[DESCRIPTION OF THE TASK] The records that follow need to be output exactly as they are.

##############################

Lemma parse_int_good (s : list N) : good 1 s (parse_int s).
Proof.
  destruct s as [|c s]; [exact I|]. cbn [parse_int].
  destruct (c =? 48)%N; [cbn; lia|].
  destruct (is_digit c) eqn:E; [|exact I].
  cbn [digits]. rewrite E.
  pose proof (digits_length s (10 * 0 + Z.of_N (c - 48)) (0 + 1)) as H.
  destruct (digits s _ _) as [[m k] r]. cbn in *. lia.
Qed.

Lemma parse_frac_good (m : Z) (s : list N) : good 0 s (parse_frac m s).
Proof.
  destruct s as [|c s]; [cbn; lia|]. cbn [parse_frac].
  destruct (c =? 46)%N; [|cbn; lia].
  pose proof (digits_length s m 0) as H.
  destruct (digits s m 0) as [[m' k] r].
  destruct (k =? 0); cbn in *; [exact I|lia].
Qed.

Lemma parse_exp_good (s : list N) : good 0 s (parse_exp s).
Proof.
  destruct s as [|c s]; [cbn; lia|]. cbn [parse_exp].
  destruct ((c =? 101) || (c =? 69))%N; [|cbn; lia].
  assert (H : forall neg r1, (length r1 <= length s)%nat ->
              good 0 (c :: s)
                (let '(x, n, r2) := digits r1 0 0 in
                 if n =? 0 then PErr
                 else POk (if neg : bool then - x else x) r2)).
  { intros neg r1 Hr. pose proof (digits_length r1 0 0) as H.
    destruct (digits r1 0 0) as [[x k] r2].
    destruct (k =? 0); cbn in *; [exact I|lia]. }
  destruct s as [|g r1]; [exact I|].
  destruct (g =? 45)%N; [apply (H true); cbn; lia|].
  destruct (g =? 43)%N; apply (H false); cbn; lia.
Qed.

Lemma parse_number_good (s : list N) : good 1 s (parse_number s).
Proof.
  unfold parse_number.
  assert (H : forall neg s1, (length s1 <= length s)%nat ->
              good 1 s
                match parse_int s1 with
                | POk m s2 =>
                    match parse_frac m s2 with
                    | POk (m', n) s3 =>
                        match parse_exp s3 with
                        | POk x s4 =>
                            POk (JNumber (if neg : bool then - m' else m')
                                         (x - n)) s4
                        | PErr => PErr
                        | PFuel => PFuel
                        end
                    | PErr => PErr
                    | PFuel => PFuel
                    end
                | PErr => PErr
                | PFuel => PFuel
                end).
  { intros neg s1 Hs1. pose proof (parse_int_good s1) as H1.
    destruct (parse_int s1) as [m s2| |]; [|exact I|destruct H1].
    pose proof (parse_frac_good m s2) as H2.
    destruct (parse_frac m s2) as [[m' n] s3| |]; [|exact I|destruct H2].
    pose proof (parse_exp_good s3) as H3.
    destruct (parse_exp s3) as [x s4| |]; [|exact I|destruct H3].
    cbn in *. lia. }
  destruct s as [|c r]; [apply (H false); lia|].
  destruct (c =? 45)%N; [apply (H true)|apply (H false)]; cbn; lia.
Qed.

Lemma strip_prefix_length (p : list N) : forall s r,
  strip_prefix p s = Some r -> (length r + length p = length s)%nat.
Proof.
  induction p as [|a p IH]; intros s r H; cbn in H.
  - injection H as <-. cbn. lia.
  - destruct s as [|b s]; [discriminate|].
    destruct (a =? b)%N; [|discriminate]. apply IH in H. cbn. lia.
Qed.

Lemma parse_literal_good (lit : string) (v : json) (s : list N) :
  lit <> ""%string -> good 1 s (parse_literal lit v s).
Proof.
  intros Hlit. unfold parse_literal.
  destruct (strip_prefix (of_string lit) s) as [r|] eqn:E; [|exact I].
  apply strip_prefix_length in E. cbn.
  destruct lit; [contradiction|]. cbn [of_string list_ascii_of_string
                                       map length] in E. lia.
Qed.

Lemma parser_good (fuel : nat) :
  (forall s, (2 * length s + 1 <= fuel)%nat ->
             good 1 s (parse_value fuel s))
  /\ (forall s acc, (2 * length s + 2 <= fuel)%nat ->
                    good 1 s (parse_elements fuel s acc))
  /\ (forall s acc, (2 * length s + 2 <= fuel)%nat ->
                    good 1 s (parse_members fuel s acc)).
Proof.
  induction fuel as [|fuel (IHv & IHe & IHm)];
    [repeat split; intros; lia|].
  split; [|split].
  - intros s Hf. rewrite parse_value_S.
    pose proof (skip_ws_length s) as Hs.
    destruct (skip_ws s) as [|c r]; [exact I|]. cbn [length] in Hs.
    destruct (c =? 34)%N.
    { pose proof (parse_chars_good r) as H.
      destruct (parse_chars r); cbn in *; try tauto; lia. }
    destruct (c =? 91)%N.
    { pose proof (skip_ws_length r) as Hr.
      destruct (skip_ws r) as [|d r']; [exact I|]. cbn [length] in Hr.
      destruct (d =? 93)%N; [cbn; lia|].
      eapply good_weaken; [apply IHe|]; lia. }
    destruct (c =? 123)%N.
    { pose proof (skip_ws_length r) as Hr.
      destruct (skip_ws r) as [|d r']; [exact I|]. cbn [length] in Hr.
      destruct (d =? 125)%N; [cbn; lia|].
      eapply good_weaken; [apply IHm|]; lia. }
    destruct (c =? 110)%N.
    { eapply good_weaken; [apply parse_literal_good; discriminate|].
      cbn [length]. lia. }
    destruct (c =? 116)%N.
    { eapply good_weaken; [apply parse_literal_good; discriminate|].
      cbn [length]. lia. }
    destruct (c =? 102)%N.
    { eapply good_weaken; [apply parse_literal_good; discriminate|].
      cbn [length]. lia. }
    eapply good_weaken; [apply parse_number_good|]. cbn [length]. lia.
  - intros s acc Hf. rewrite parse_elements_S.
    pose proof (IHv s ltac:(lia)) as Hv.
    destruct (parse_value fuel s) as [v r| |]; [|exact I|destruct Hv].
    cbn in Hv. pose proof (skip_ws_length r) as Hr.
    destruct (skip_ws r) as [|c r']; [exact I|]. cbn [length] in Hr.
    destruct (c =? 44)%N.
    { eapply good_weaken; [apply IHe|]; lia. }
    destruct (c =? 93)%N; [cbn; lia|exact I].
  - intros s acc Hf. rewrite parse_members_S.
    pose proof (skip_ws_length s) as Hs.
    destruct (skip_ws s) as [|q r]; [exact I|]. cbn [length] in Hs.
    destruct (q =? 34)%N; [|exact I].
    pose proof (parse_chars_good r) as Hk.
    destruct (parse_chars r) as [key r1| |]; [|exact I|destruct Hk].
    cbn in Hk. pose proof (skip_ws_length r1) as Hr1.
    destruct (skip_ws r1) as [|c r2]; [exact I|]. cbn [length] in Hr1.
    destruct (c =? 58)%N; [|exact I].
    pose proof (IHv r2 ltac:(lia)) as Hv.
    destruct (parse_value fuel r2) as [v r3| |]; [|exact I|destruct Hv].
    cbn in Hv. pose proof (skip_ws_length r3) as Hr3.
    destruct (skip_ws r3) as [|d r4]; [exact I|]. cbn [length] in Hr3.
    destruct (d =? 44)%N.
    { eapply good_weaken; [apply IHm|]; lia. }
    destruct (d =? 125)%N; [cbn; lia|exact I].
Qed.

(** With the budget [JSON_parse] gives it, the parser decides every
    text: a [Throw] of [JSON_parse] is a syntax error, never a budget
    spent. *)
Lemma parse_text_fuel (text : jsstring) :
  parse_text (2 * length text + 2) text <> PFuel.
Proof.
  unfold parse_text.
  destruct (parser_good (2 * length text + 2)) as (Hv & _ & _).
  specialize (Hv text ltac:(lia)).
  destruct (parse_value _ text) as [v r| |]; [|discriminate|destruct Hv].
  destruct (skip_ws r); discriminate.
Qed.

##############################

[YOUR SOLUTION]
Lemma parse_int_good (s : list N) : good 1 s (parse_int s).
Proof.
  destruct s as [|c s]; [exact I|]. cbn [parse_int].
  destruct (c =? 48)%N; [cbn; lia|].
  destruct (is_digit c) eqn:E; [|exact I].
  cbn [digits]. rewrite E.
  pose proof (digits_length s (10 * 0 + Z.of_N (c - 48)) (0 + 1)) as H.
  destruct (digits s _ _) as [[m k] r]. cbn in *. lia.
Qed.

Lemma parse_frac_good (m : Z) (s : list N) : good 0 s (parse_frac m s).
Proof.
  destruct s as [|c s]; [cbn; lia|]. cbn [parse_frac].
  destruct (c =? 46)%N; [|cbn; lia].
  pose proof (digits_length s m 0) as H.
  destruct (digits s m 0) as [[m' k] r].
  destruct (k =? 0); cbn in *; [exact I|lia].
Qed.

Lemma parse_exp_good (s : list N) : good 0 s (parse_exp s).
Proof.
  destruct s as [|c s]; [cbn; lia|]. cbn [parse_exp].
  destruct ((c =? 101) || (c =? 69))%N; [|cbn; lia].
  assert (H : forall neg r1, (length r1 <= length s)%nat ->
              good 0 (c :: s)
                (let '(x, n, r2) := digits r1 0 0 in
                 if n =? 0 then PErr
                 else POk (if neg : bool then - x else x) r2)).
  { intros neg r1 Hr. pose proof (digits_length r1 0 0) as H.
    destruct (digits r1 0 0) as [[x k] r2].
    destruct (k =? 0); cbn in *; [exact I|lia]. }
  destruct s as [|g r1]; [exact I|].
  destruct (g =? 45)%N; [apply (H true); cbn; lia|].
  destruct (g =? 43)%N; apply (H false); cbn; lia.
Qed.

Lemma parse_number_good (s : list N) : good 1 s (parse_number s).
Proof.
  unfold parse_number.
  assert (H : forall neg s1, (length s1 <= length s)%nat ->
              good 1 s
                match parse_int s1 with
                | POk m s2 =>
                    match parse_frac m s2 with
                    | POk (m', n) s3 =>
                        match parse_exp s3 with
                        | POk x s4 =>
                            POk (JNumber (if neg : bool then - m' else m')
                                         (x - n)) s4
                        | PErr => PErr
                        | PFuel => PFuel
                        end
                    | PErr => PErr
                    | PFuel => PFuel
                    end
                | PErr => PErr
                | PFuel => PFuel
                end).
  { intros neg s1 Hs1. pose proof (parse_int_good s1) as H1.
    destruct (parse_int s1) as [m s2| |]; [|exact I|destruct H1].
    pose proof (parse_frac_good m s2) as H2.
    destruct (parse_frac m s2) as [[m' n] s3| |]; [|exact I|destruct H2].
    pose proof (parse_exp_good s3) as H3.
    destruct (parse_exp s3) as [x s4| |]; [|exact I|destruct H3].
    cbn in *. lia. }
  destruct s as [|c r]; [apply (H false); lia|].
  destruct (c =? 45)%N; [apply (H true)|apply (H false)]; cbn; lia.
Qed.

Lemma strip_prefix_length (p : list N) : forall s r,
  strip_prefix p s = Some r -> (length r + length p = length s)%nat.
Proof.
  induction p as [|a p IH]; intros s r H; cbn in H.
  - injection H as <-. cbn. lia.
  - destruct s as [|b s]; [discriminate|].
    destruct (a =? b)%N; [|discriminate]. apply IH in H. cbn. lia.
Qed.

Lemma parse_literal_good (lit : string) (v : json) (s : list N) :
  lit <> ""%string -> good 1 s (parse_literal lit v s).
Proof.
  intros Hlit. unfold parse_literal.
  destruct (strip_prefix (of_string lit) s) as [r|] eqn:E; [|exact I].
  apply strip_prefix_length in E. cbn.
  destruct lit; [contradiction|]. cbn [of_string list_ascii_of_string
                                       map length] in E. lia.
Qed.

Lemma parser_good (fuel : nat) :
  (forall s, (2 * length s + 1 <= fuel)%nat ->
             good 1 s (parse_value fuel s))
  /\ (forall s acc, (2 * length s + 2 <= fuel)%nat ->
                    good 1 s (parse_elements fuel s acc))
  /\ (forall s acc, (2 * length s + 2 <= fuel)%nat ->
                    good 1 s (parse_members fuel s acc)).
Proof.
  induction fuel as [|fuel (IHv & IHe & IHm)];
    [repeat split; intros; lia|].
  split; [|split].
  - intros s Hf. rewrite parse_value_S.
    pose proof (skip_ws_length s) as Hs.
    destruct (skip_ws s) as [|c r]; [exact I|]. cbn [length] in Hs.
    destruct (c =? 34)%N.
    { pose proof (parse_chars_good r) as H.
      destruct (parse_chars r); cbn in *; try tauto; lia. }
    destruct (c =? 91)%N.
    { pose proof (skip_ws_length r) as Hr.
      destruct (skip_ws r) as [|d r']; [exact I|]. cbn [length] in Hr.
      destruct (d =? 93)%N; [cbn; lia|].
      eapply good_weaken; [apply IHe|]; lia. }
    destruct (c =? 123)%N.
    { pose proof (skip_ws_length r) as Hr.
      destruct (skip_ws r) as [|d r']; [exact I|]. cbn [length] in Hr.
      destruct (d =? 125)%N; [cbn; lia|].
      eapply good_weaken; [apply IHm|]; lia. }
    destruct (c =? 110)%N.
    { eapply good_weaken; [apply parse_literal_good; discriminate|].
      cbn [length]. lia. }
    destruct (c =? 116)%N.
    { eapply good_weaken; [apply parse_literal_good; discriminate|].
      cbn [length]. lia. }
    destruct (c =? 102)%N.
    { eapply good_weaken; [apply parse_literal_good; discriminate|].
      cbn [length]. lia. }
    eapply good_weaken; [apply parse_number_good|]. cbn [length]. lia.
  - intros s acc Hf. rewrite parse_elements_S.
    pose proof (IHv s ltac:(lia)) as Hv.
    destruct (parse_value fuel s) as [v r| |]; [|exact I|destruct Hv].
    cbn in Hv. pose proof (skip_ws_length r) as Hr.
    destruct (skip_ws r) as [|c r']; [exact I|]. cbn [length] in Hr.
    destruct (c =? 44)%N.
    { eapply good_weaken; [apply IHe|]; lia. }
    destruct (c =? 93)%N; [cbn; lia|exact I].
  - intros s acc Hf. rewrite parse_members_S.
    pose proof (skip_ws_length s) as Hs.
    destruct (skip_ws s) as [|q r]; [exact I|]. cbn [length] in Hs.
    destruct (q =? 34)%N; [|exact I].
    pose proof (parse_chars_good r) as Hk.
    destruct (parse_chars r) as [key r1| |]; [|exact I|destruct Hk].
    cbn in Hk. pose proof (skip_ws_length r1) as Hr1.
    destruct (skip_ws r1) as [|c r2]; [exact I|]. cbn [length] in Hr1.
    destruct (c =? 58)%N; [|exact I].
    pose proof (IHv r2 ltac:(lia)) as Hv.
    destruct (parse_value fuel r2) as [v r3| |]; [|exact I|destruct Hv].
    cbn in Hv. pose proof (skip_ws_length r3) as Hr3.
    destruct (skip_ws r3) as [|d r4]; [exact I|]. cbn [length] in Hr3.
    destruct (d =? 44)%N.
    { eapply good_weaken; [apply IHm|]; lia. }
    destruct (d =? 125)%N; [cbn; lia|exact I].
Qed.

(** With the budget [JSON_parse] gives it, the parser decides every
    text: a [Throw] of [JSON_parse] is a syntax error, never a budget
    spent. *)
Lemma parse_text_fuel (text : jsstring) :
  parse_text (2 * length text + 2) text <> PFuel.
Proof.
  unfold parse_text.
  destruct (parser_good (2 * length text + 2)) as (Hv & _ & _).
  specialize (Hv text ltac:(lia)).
  destruct (parse_value _ text) as [v r| |]; [|discriminate|destruct Hv].
  destruct (skip_ws r); discriminate.
Qed.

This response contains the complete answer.